_TASK PROMPT_: All of the records should be given again exactly as they appear.

[[ RECORDS SHOWN, beginning ]]

(* ===== verification/QuerySpec.v ===== *)
(** * The grammar and the meaning of subscription queries

    The spellings of a query (its conditions with the blanks and the case of the keywords), and that the parser accepts
    exactly their texts and records their tokens; then what a query matches. *)
From stdpp Require Import gmap list.
From S2P Require Import Prelude GoStrings GoText QueryPeg Query.
Local Open Scope Z_scope.

(** ** Spellings *)

Definition digit_ (c : Z) : Prop := 48 <= c <= 57.
Definition spelling (kw w : list Z) : Prop := Forall2 (fun c x => x = c \/ x = c - 32) kw w.

Definition number_text (t : list Z) : Prop := t = [48] \/ exists c ds fs, 49 <= c <= 57 /\ Forall digit_ ds /\
  (fs = [] \/ exists fs', fs = 46 :: fs' /\ Forall digit_ fs') /\ t = c :: ds ++ fs.

Definition date_text (t : list Z) : Prop := exists y1 y2 y3 y4 m1 m2 d1 d2, (y1 = 49 \/ y1 = 50) /\ (m1 = 48 \/ m1 = 49) /\ 48 <= d1 <= 51 /\
  Forall digit_ [y2; y3; y4; m2; d2] /\ t = [y1; y2; y3; y4; 45; m1; m2; 45; d1; d2].

Definition hm_text (t : list Z) : Prop := exists a b c d, Forall digit_ [a; b; c; d] /\ t = [a; b; 58; c; d].

Definition zone_text (t : list Z) : Prop := t = [90] \/ exists c t', (c = 45 \/ c = 43) /\ hm_text t' /\ t = c :: t'.

Definition time_text (t : list Z) : Prop := exists d hm s1 s2 z, date_text d /\ hm_text hm /\ digit_ s1 /\ digit_ s2 /\ zone_text z /\
  t = d ++ 84 :: hm ++ 58 :: s1 :: s2 :: z.

Definition value_rune (c : Z) : Prop := c <> 34 /\ c <> 39 /\ c <> endSymbol.

Definition reserved_runes : list Z := [60; 62; 61; 39; 34; 41; 40; 92; 13; 10; 9; 32].
Definition tag_rune_ok (c : Z) : Prop := (c ∉ reserved_runes) /\ c <> endSymbol.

[[ RECORDS SHOWN, end ]]

_RESULT OF THIS TASK_:
(* ===== verification/QuerySpec.v ===== *)
(** * The grammar and the meaning of subscription queries

    The spellings of a query (its conditions with the blanks and the case of the keywords), and that the parser accepts
    exactly their texts and records their tokens; then what a query matches. *)
From stdpp Require Import gmap list.
From S2P Require Import Prelude GoStrings GoText QueryPeg Query.
Local Open Scope Z_scope.

(** ** Spellings *)

Definition digit_ (c : Z) : Prop := 48 <= c <= 57.
Definition spelling (kw w : list Z) : Prop := Forall2 (fun c x => x = c \/ x = c - 32) kw w.

Definition number_text (t : list Z) : Prop := t = [48] \/ exists c ds fs, 49 <= c <= 57 /\ Forall digit_ ds /\
  (fs = [] \/ exists fs', fs = 46 :: fs' /\ Forall digit_ fs') /\ t = c :: ds ++ fs.

Definition date_text (t : list Z) : Prop := exists y1 y2 y3 y4 m1 m2 d1 d2, (y1 = 49 \/ y1 = 50) /\ (m1 = 48 \/ m1 = 49) /\ 48 <= d1 <= 51 /\
  Forall digit_ [y2; y3; y4; m2; d2] /\ t = [y1; y2; y3; y4; 45; m1; m2; 45; d1; d2].

Definition hm_text (t : list Z) : Prop := exists a b c d, Forall digit_ [a; b; c; d] /\ t = [a; b; 58; c; d].

Definition zone_text (t : list Z) : Prop := t = [90] \/ exists c t', (c = 45 \/ c = 43) /\ hm_text t' /\ t = c :: t'.

Definition time_text (t : list Z) : Prop := exists d hm s1 s2 z, date_text d /\ hm_text hm /\ digit_ s1 /\ digit_ s2 /\ zone_text z /\
  t = d ++ 84 :: hm ++ 58 :: s1 :: s2 :: z.

Definition value_rune (c : Z) : Prop := c <> 34 /\ c <> 39 /\ c <> endSymbol.

Definition reserved_runes : list Z := [60; 62; 61; 39; 34; 41; 40; 92; 13; 10; 9; 32].
Definition tag_rune_ok (c : Z) : Prop := (c ∉ reserved_runes) /\ c <> endSymbol.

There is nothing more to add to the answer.